Depois de a Lava Jato ter colocado em xeque as maiores empresas do setor de construção, outra operação, a Zelotes, ameaça colocar em maus lençóis companhias de outro setor, considerado a joia da coroa da indústria brasileira: o automotivo. A suspeita dos investigadores é de que o Grupo CAOA – do empresário Carlos Alberto de Oliveira Andrade -, fabricante da marca Hyundai e Subaru no país, e a MMC Automotores, que representa a Mitsubishi no Brasil, pagaram a uma empresa de lobby para que medidas provisórias que beneficiam o setor com isenção de impostos fossem aprovadas. O consultor Mauro Marcondes foi preso pela PF na segunda-feira. Ele representa a Mistubishi na Anfavea, entidade que congrega os fabricantes de veículos do país.
Na prática, além da MMC e da CAOA, a Ford, que possui unidade de produção na Bahia, também teria sido beneficiada. A FIAT abriu uma fábrica em Pernambuco este ano. Assim como o MMC, a Ford também é investigada na operação Zelotes pela compra de sentenças no Conselho Administrativo de Recursos Federais(Carf), espécie de tribunal do Ministério da Fazenda para arbitrar contestações de cobranças tributárias. A suspeita é que as empresas tenham pago conselheiros do órgão para conseguir sentenças favoráveis no julgamento de seus recursos – que na prática extinguiram multas milionárias. A Fiat é líder no mercado de automóveis no Brasil, com 18% de participação. A Ford ocupa o quarto lugar, com 10,4% e a Hyundai vem em seguida, com 8,3%.As MPs em questão, a 471, de 2009, e a 627, de 2013, são reedições de medida similar aprovada em 1999 pelo então presidente da República, Fernando Henrique Cardoso. Elas preveem o abatimento de Imposto sobre Produtos Industrializados (IPI) para veículos produzidos nas regiões Norte, Nordeste e Centro-Oeste, além de outras benesses fiscais. A Polícia Federal acredita que as empresas mencionadas tenham pago somas em dinheiro à Marcondes & Mautoni Empreendimentos, que teria usado o recurso para subornar agentes públicos com o objetivo de aprovar a legislação. Parte do valor teria sido repassado para a LFT Marketing Esportivo, de propriedade de Luís Cláudio da Silva, filho de Lula.

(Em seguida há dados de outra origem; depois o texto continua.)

(** * excel_processor.py: record store and sampler

    A shallow embedding of [ExcelProcessor] (src/excel_processor.py) and the
    properties of its record store ([load_excel], [get_total_records]) and of
    its sampler ([get_random_records]).

    Python objects that the program shares by reference (the list held in
    [self.data_array], the row dictionaries it contains, the lists handed
    back to callers) live in an explicit object store, so that aliasing
    between the processor and its callers is visible. *)

From Stdlib Require Import Floats.
From stdpp Require Import gmap strings list fin_maps pretty sorting.

(** ** Cell values *)

(** The values a cell of a row can hold when it is read with [row[column]]:
    Python scalars, the missing markers of pandas, numpy scalars (the only
    ones with an [item] method), and the date and time objects of date
    cells ([pandas.Timestamp], [datetime.datetime], [datetime.time]), which
    are not missing values and have no [item]. Floats are IEEE doubles. *)
Inductive value : Type :=
  | PyNone
  | PdNaT
  | PdNA
  | PyBool (b : bool)
  | PyInt (z : Z)
  | PyFloat (f : float)
  | PyStr (s : string)
  | NpBool (b : bool)
  | NpInt (z : Z)
  | NpFloat (f : float)
  | PyDatetime (iso : string).

Module pd.

(** [pd.isna] on a scalar: None, NaT, NA and every NaN. *)
Definition isna (v : value) : bool :=
  match v with
  | PyNone | PdNaT | PdNA => true
  | PyFloat f | NpFloat f => PrimFloat.is_nan f
  | _ => false
  end.

End pd.

(** [value.item] of the values that have the attribute: a numpy scalar
    gives the Python scalar of the same kind. [None] stands for
    [hasattr(value, 'item')] being false. *)
Definition item (v : value) : option value :=
  match v with
  | NpBool b => Some (PyBool b)
  | NpInt z => Some (PyInt z)
  | NpFloat f => Some (PyFloat f)
  | _ => None
  end.

(** Lines 43 to 48 of the source, the treatment of one cell. *)
Definition normalize (v : value) : value :=
  if pd.isna v then PyNone
  else match item v with
       | Some native => native
       | None => v
       end.

(** ** Frames *)

(** Column labels: header cells are text or numbers. *)
Inductive label : Type :=
  | LStr (s : string)
  | LInt (z : Z).

(** Python's [str] on a column label. *)
Definition str (column : label) : string :=
  match column with
  | LStr s => s
  | LInt z => pretty z
  end.

(** A frame: its column labels and its rows, each with its index label.
    The labels of a frame that was read from a file are pairwise different,
    so [row[column]] is the cell at the position of [column]; a position the
    stored row does not reach is a missing cell. *)
Record DataFrame : Type := {
  columns : list label;
  rows : list (Z * list value)
}.

Definition cell (row : list value) (i : nat) : value :=
  default (PyFloat PrimFloat.nan) (row !! i).

(** The cells of a row, one per column of the frame. *)
Definition cells (cols : list label) (row : list value) : list value :=
  cell row <$> seq 0 (length cols).

(** A row has a cell that is not missing. *)
Definition any_notna (cols : list label) (row : list value) : bool :=
  existsb (λ v, negb (pd.isna v)) (cells cols row).

(** [df.dropna(how='all')]: the rows with at least one cell that is not
    missing are kept, with their index labels. *)
Definition dropna (df : DataFrame) : DataFrame :=
  {| columns := columns df;
     rows := filter (λ r, any_notna (columns df) r.2) (rows df) |}.

(** What [pd.read_excel] does with a path and a sheet: it hands back a grid
    under the default index 0, 1, 2, ..., or raises. *)
Inductive read_result : Type :=
  | Parsed (cols : list label) (grid : list (list value))
  | FileNotFoundError
  | OtherException (e : string).

Definition frame (cols : list label) (grid : list (list value)) : DataFrame :=
  {| columns := cols; rows := imap (λ i row, (Z.of_nat i, row)) grid |}.

(** ** Row objects *)

(** The dictionary built for a row: [{'id': ..., 'data': {...}}]. *)
Record row_object : Type := {
  id : Z;
  data : gmap string value
}.

(** The loop over [df.columns] of lines 40 to 50, from column position [i]
    on. *)
Fixpoint fill_data (row : list value) (i : nat) (cols : list label)
    (d : gmap string value) : gmap string value :=
  match cols with
  | [] => d
  | column :: rest =>
      fill_data row (S i) rest (<[str column := normalize (cell row i)]> d)
  end.

Definition make_row_object (cols : list label) (index : Z) (row : list value)
    : row_object :=
  {| id := (index + 1)%Z; data := fill_data row 0 cols ∅ |}.

(** ** The object store and the state of a run *)

Definition loc := positive.

(** What the program prints, one constructor per [print] of the class. *)
Inductive line : Type :=
  | LoadedOk (count : nat)
  | ColumnsFound (cols : list label)
  | ErrorNotFound (file_path : string)
  | ErrorLoad (e : string)
  | WarnNoData
  | WarnNotPositive
  | WarnClamp (n : Z) (available : nat)
  | ReturningAll
  | Selected (count : nat).

(** The lines that start with the warning sign and [Advertencia]. *)
Definition is_warning (l : line) : bool :=
  match l with
  | WarnNoData | WarnNotPositive | WarnClamp _ _ => true
  | _ => false
  end.

(** The exceptions the modelled code can raise. *)
Inductive exn : Type :=
  | ValueError
  | IndexError.

Inductive result (A : Type) : Type :=
  | Return (a : A)
  | Raise (e : exn).
Arguments Return {A} a.
Arguments Raise {A} e.

Module random.

(** The state of the generator: the raw draws it is going to produce and
    how many were consumed. A generator comes round: every number below
    [m] is drawn again within [period m] draws, from wherever it stands
    (the Mersenne Twister does, within its period). *)
Record RandomState : Type := {
  tape : nat → nat;
  pos : nat;
  period : nat → nat;
  recurs : ∀ m p v, v < m →
           ∃ q, p ≤ q < p + period m ∧ tape q `mod` m = v
}.

(** [_randbelow(m)]: a number below [m], and the generator moves on. *)
Definition randbelow (m : nat) (g : RandomState) : nat * RandomState :=
  (tape g (pos g) `mod` m,
   {| tape := tape g; pos := S (pos g); period := period g;
      recurs := recurs g |}).

(** The selection loop of [random.sample] on a pool: [k] draws are left
    to do, the items not selected so far are the first [m] of [pool]. *)
Fixpoint sample_loop {A : Type} (k m : nat) (pool selected : list A)
    (g : RandomState) : result (list A * RandomState) :=
  match k with
  | O => Return (selected, g)
  | S k' =>
      let '(j, g') := randbelow m g in
      match pool !! j, pool !! (m - 1) with
      | Some x, Some y =>
          sample_loop k' (m - 1) (<[j := y]> pool) (selected ++ [x]) g'
      | _, _ => Raise IndexError
      end
  end.

(** [setsize] of [random.sample]: 21, and for [k > 5] the power
    [4 ** ceil(log(k * 3, 4))] on top, the least power of 4 that is at
    least [3 * k]. *)
Definition setsize (k : Z) : Z :=
  if bool_decide (5 < k)%Z
  then (21 + 4 ^ ((Z.log2_up (k * 3) + 1) `div` 2))%Z
  else 21%Z.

Em nota, a Anfavea afirmou que os fatos envolvendo a MMC e CAOA “tratam-se de casos particulares dos citados”, mas que “em defesa da coletividade e dos interesses de nossas associadas, a entidade está suspendendo temporariamente o atual representante da MMC na diretoria pelo período necessário para defesa e conclusão do processo investigativo pelos órgãos institucionais”.

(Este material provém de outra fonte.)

(** * sb-live-lapse: the RASS profile parser, the MADIS station fetcher and
      the chart renderer of [replot_latest_sba.py] and [replot_recent60_sba.py]

    The two scripts are near copies.  Their code is embedded here function by
    function:
    - [Py]: the Python values and library functions the scripts rely on;
    - [Profile]: [parse_rass_profile] / [parse_rass] (observation time, table
      extraction and resampling onto the 100 m grid);
    - [Madis]: [query_madis], [fetch_one_station_fallback],
      [fetch_madis_stations] (latest variant) and [fetch_station]
      (recent-60 variant);
    - [Chart]: [draw_chart] and [main] (latest), [draw_svg] and [main]
      (recent-60);
    - [Sample]: concrete text, records and rows on which the code is run;
    - [Spec]: the vocabulary of the specification.
    The theorems follow, grouped by component.

    Numbers.  A Python [float] is a [pyfloat]: a finite value, kept as an exact
    rational, or one of the three non-finite values that [float()] produces
    from text ([inf], [-inf], [nan]).  Arithmetic on finite values is exact:
    rounding and overflow of binary64 are not part of this model.  The
    non-finite values follow the IEEE rules that Python exposes, because
    [math.ceil]/[math.floor] raise on them and comparisons with [nan] are
    false.  A Python [int] is a [Z].

    Text.  A [str] is a Rocq [string], one character per code point below 256.

    Exceptions.  Code that can raise returns a [result]; [try]/[except] is a
    match on it.

    The outside world.  [float()] and [strptime] are fields of the class
    [Builtins]; the answers of the MADIS service are a [service] record.  The
    theorems hold for all of them. *)

From Stdlib Require Import QArith Qround Qabs Lqa ZArith Lia String Ascii List.
From Stdlib Require Import DecimalString.
From Stdlib Require OrderedTypeEx.
From stdpp Require Import gmap strings list fin_maps sorting.
(** X22: the normalised text of a PDF contains no carriage return, tab,
    no-break space or control character: every code unit below 32 is a line
    feed.  Its code units come from the input, apart from spaces and line
    feeds, and it is never longer than the input.  Two line feeds in a row
    can remain, since control characters are removed after the runs of line
    feeds are collapsed. *)
Theorem normalizeText_clean (txt : jsstring) :
  (forall c, In c (normalizeText txt) ->
     (In c txt \/ c = 32%N \/ c = 10%N)
     /\ c <> 9%N /\ c <> 13%N /\ c <> 160%N /\ ((c < 32)%N -> c = 10%N))
  /\ (List.length (normalizeText txt) <= List.length txt)%nat
  /\ normalizeText breaksAroundControl = [97; 10; 10; 98]%N.
Proof.
  split; [|split; [|reflexivity]].
  - intros c H. unfold normalizeText in H.
    apply replaceAll_class in H. destruct H as [[H Hctl]|[]].
    apply replaceFrom_units in H.
    assert (H4 : c = 10%N \/
                 In c (replaceAll reNbsp (js " ") (replaceAll reCrTab (js " ") txt))).
    { destruct H as [H|H]; [right|left; destruct H as [<-|[]]; reflexivity].
      apply replaceFrom_units in H. destruct H as [H|[]].
      apply replaceFrom_units in H. destruct H as [H|[]]. exact H. }
    clear H. destruct H4 as [->|H].
    { repeat split; auto; discriminate. }
    apply replaceAll_class in H. destruct H as [[H Hnb]|[<-|[]]].
    2:{ repeat split; auto; discriminate. }
    apply replaceAll_class_runs in H. destruct H as [[H Hrt]|[<-|[]]].
    2:{ repeat split; auto; discriminate. }
    change (cmem false (CChar 13) c || cmem false (CChar 9) c = false)%bool in Hrt.
    apply orb_false_elim in Hrt. destruct Hrt as [H13 H9].
    apply cchar_false in Hnb, H13, H9.
    repeat split; auto.
    intros Hlt. destruct (control_free _ Hctl Hlt) as [E|[E|E]]; congruence.
  - unfold normalizeText, replaceAll.
    repeat match goal with
           | |- context [replaceFrom ?x ?rep None ?s 0] =>
               lazymatch goal with
               | H : (List.length (replaceFrom x rep None s 0) <= _)%nat |- _ => fail
               | _ =>
                   pose proof (replaceFrom_length x rep eq_refl
                                 ltac:(cbn; lia) s None 0%nat)
               end
           end.
    lia.
Qed.

(** ** Crossref title sanity check *)

(** A word without the replacement character that starts the result of a
    global replacement starts the input, *)
Lemma replaceFrom_prefix x sp :
  forall s w prev,
    ~ In sp w ->
    startsWith w (replaceFrom x [sp] prev s 0) = true -> startsWith w s = true.
Proof.
  assert (Hsp : forall w rest, ~ In sp w -> startsWith w (sp :: rest) = true -> w = []).
  { intros [|b w] rest Hn; [reflexivity|]. cbn [startsWith].
    rewrite andb_true_iff, N.eqb_eq. intros [-> _]. destruct Hn. now left. }
  induction s as [|a s IH]; intros w prev Hn; cbn [replaceFrom].
  - destruct (matchAt x prev []).
    + intros H. now rewrite (Hsp _ _ Hn H).
    + destruct w; [reflexivity|discriminate].
  - destruct (matchAt x prev (a :: s)) as [[[|n] cp]|]; cbn [app].
    + intros H. now rewrite (Hsp _ _ Hn H).
    + intros H. now rewrite (Hsp _ _ Hn H).
    + destruct w as [|b w]; [reflexivity|]. cbn [startsWith].
      rewrite !andb_true_iff. intros [E H]. split; [exact E|].
      apply (IH _ (Some a)); [|exact H]. intros Hin. apply Hn. now right.
Qed.

(** and one that occurs in the result occurs in the input. *)
Lemma replaceFrom_includes x sp w :
  w <> [] -> ~ In sp w ->
  forall s prev skip,
    includes (replaceFrom x [sp] prev s skip) w = true -> includes s w = true.
Proof.
  intros Hne Hn.
  assert (Hsp : forall rest, startsWith w (sp :: rest) = false).
  { intros rest. destruct w as [|b w]; [contradiction|]. cbn [startsWith].
    apply andb_false_iff. left. apply N.eqb_neq. intros ->. apply Hn. now left. }
  assert (Hnil : startsWith w [] = false) by (destruct w; [contradiction|reflexivity]).
  assert (Hhead : forall a s prev,
             startsWith w (a :: replaceFrom x [sp] prev s 0) = true ->
             startsWith w (a :: s) = true).
  { intros a s prev. destruct w as [|b w]; [contradiction|]. cbn [startsWith].
    rewrite !andb_true_iff. intros [E H]. split; [exact E|].
    apply (replaceFrom_prefix x sp s w prev); [|exact H].
    intros Hin. apply Hn. now right. }
  induction s as [|a s IH]; intros prev skip; cbn [replaceFrom].
  - destruct skip; [|cbn [includes]; now rewrite Hnil].
    destruct (matchAt x prev []); cbn [includes]; rewrite ?Hsp, ?Hnil; discriminate.
  - destruct skip as [|n].
    + destruct (matchAt x prev (a :: s)) as [[[|n] cp]|]; cbn [app includes];
        rewrite ?Hsp; cbn [orb]; rewrite ?orb_true_iff; intros H.
      * destruct H as [H|H]; [left; eapply Hhead; eassumption|right; eauto].
      * right. eauto.
      * destruct H as [H|H]; [left; eapply Hhead; eassumption|right; eauto].
    + intros H. cbn [includes]. rewrite (IH _ _ H). apply orb_true_r.
Qed.

(** The pieces of a split at spaces contain no space and occur in the
    text. *)
Lemma splitFrom_space tok :
  forall s prev cur,
    ~ In 32%N cur ->
    In tok (splitFrom (re (Chr (CChar 32))) prev s 0 cur) ->
    ~ In 32%N tok /\ exists p q, rev cur ++ s = p ++ tok ++ q.
Proof.
  induction s as [|a s IH]; intros prev cur Hc; cbn [splitFrom].
  - intros [<-|[]]. split; [now rewrite <- in_rev|]. exists [], [].
    now rewrite !app_nil_r.
  - unfold re. rewrite matchAt_chr. destruct (cmem false (CChar 32) a) eqn:Ea.
    + intros [<-|H].
      * split; [now rewrite <- in_rev|]. now exists [], (a :: s).
      * destruct (IH (Some a) [] (fun f => f) H) as (Hn & p & q & E). split; [exact Hn|].
        cbn [rev app] in E. exists (rev cur ++ a :: p), q. rewrite E.
        now rewrite <- app_assoc.
    + apply cchar_false in Ea. intros H.
      destruct (IH (Some a) (a :: cur)) as (Hn & p & q & E); [|exact H|].
      * intros [->|Hin]; [now apply Ea|now apply Hc].
      * split; [exact Hn|]. exists p, q. rewrite <- E. cbn [rev].
        now rewrite <- app_assoc.
Qed.

Lemma split_space tok t :
  In tok (split (re (Chr (CChar 32))) t) ->
  ~ In 32%N tok /\ exists p q, t = p ++ tok ++ q.
Proof.
  unfold split. destruct t as [|a t].
  - cbn. intros [<-|[]]. split; [intros []|]. now exists [], [].
  - intros H. exact (splitFrom_space _ _ _ [] (fun f => f) H).
Qed.

(** Every token of the title is a word of at least three code units that
    occurs in the lower-cased title. *)
Lemma titleTokens_in_title title w :
  In w (titleTokens title) ->
  (3 <= List.length w)%nat /\ includes (toLowerCase title) w = true.
Proof.
  unfold titleTokens. intros H. apply filter_In in H. destruct H as [H Hlen].
  apply Nat.leb_le in Hlen. split; [exact Hlen|].
  destruct (split_space _ _ H) as (Hn & p & q & E).
  assert (Hne : w <> []) by (intros ->; cbn in Hlen; lia).
  unfold titleKey in E.
  destruct (trim_sub (collapseSpaces
                        (replaceAll reNotAlnumSpace (js " ") (toLowerCase title))))
    as (pre & post & Et).
  rewrite E in Et.
  assert (Hi : includes (collapseSpaces
                 (replaceAll reNotAlnumSpace (js " ") (toLowerCase title))) w = true).
  { rewrite Et.
    replace (pre ++ (p ++ w ++ q) ++ post) with ((pre ++ p) ++ w ++ (q ++ post))
      by (rewrite <- !app_assoc; reflexivity).
    apply includes_app. }
  unfold collapseSpaces, replaceAll in Hi.
  apply (replaceFrom_includes _ 32%N w Hne Hn) in Hi.
  apply (replaceFrom_includes _ 32%N w Hne Hn) in Hi. exact Hi.
Qed.

(** The code units of a token are lower-case letters and digits. *)
Lemma titleTokens_alnum title w c :
  In w (titleTokens title) -> In c w -> (isLower c || isDigit c)%bool = true.
Proof.
  unfold titleTokens. intros H Hc. apply filter_In in H. destruct H as [H _].
  destruct (split_space _ _ H) as (Hn & p & q & E).
  assert (H32 : c <> 32%N) by (intros ->; contradiction).
  unfold titleKey in E.
  destruct (trim_sub (collapseSpaces
                        (replaceAll reNotAlnumSpace (js " ") (toLowerCase title))))
    as (pre & post & Et).
  rewrite E in Et.
  assert (Hi : In c (collapseSpaces
                 (replaceAll reNotAlnumSpace (js " ") (toLowerCase title)))).
  { rewrite Et, !in_app_iff. auto. }
  apply replaceAll_class_runs in Hi.
  destruct Hi as [[Hi Hs]|[E32|[]]]; [|now symmetry in E32].
  apply replaceAll_class in Hi.
  destruct Hi as [[Hi Hu]|[E32|[]]]; [|now symmetry in E32].
  change (negb ((inRange 97 122 c || false && inRange 97 122 (swapCase c))
                || ((inRange 48 57 c || false && inRange 48 57 (swapCase c))
                    || isSpace c)) = false)%bool in Hu.
  change (isSpace c = false) in Hs.
  apply negb_false_iff in Hu. rewrite Hs in Hu. cbn [andb] in Hu.
  rewrite !orb_false_r in Hu. exact Hu.
Qed.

O advogado de Carlos Alberto de Oliveira Andrade, José Roberto Batochio, informou que seu cliente se apresentou para prestar esclarecimentos à Polícia Federal. Segundo o defensor, “a CAOA entrou com dois recursos no Carf e perdeu os dois”. O advogado negou também que seu cliente tenha feito pagamentos a lobistas para que seja aprovada qualquer MP. Batochio não soube informar, no entanto, se Andrade possui contratos de outra natureza com a Marcondes & Mautoni, empresa do consultor Mauro Marcondes, preso na segunda-feira.
A Marcondes & Mautoni nega o pagamento de propina para agentes públicos para a aprovação de qualquer legislação. A MMC informou que já vinha colaborando com as investigações, e que tem todo o interesse em resolver os casos.
Relação especial
Enquanto as MPs entram no escrutínio, o professor de sociologia da USP e ex-diretor do IPEA durante o primeiro Governo de Lula, Glauco Arbix, defende a aprovação delas. Segundo ele, elas foram benéficas não apenas para o setor, mas para o país e para o Governo. “Além das montadoras, trata-se de uma cadeia de mais de 3.000 empresas, entre fabricantes de aço, borracha e sistemas elétricos”, afirma. De acordo com o sociólogo, em contrapartida à renúncia do IPI, o Governos se beneficia com outros impostos pagos e com a manutenção de milhares de postos de trabalho. “Não se brinca com um setor que movimenta algo como 6% do Produto Interno Bruto do país”, diz. De fato, a relação especial entre Governo e montadoras tem longo histórico: ela começou durante o Governo de Juscelino Kubitschek (1956-1961), com o Plano de Metas que trouxe as unidades de produção para o país. Desde então, todos os mandatários cultivam esse elo.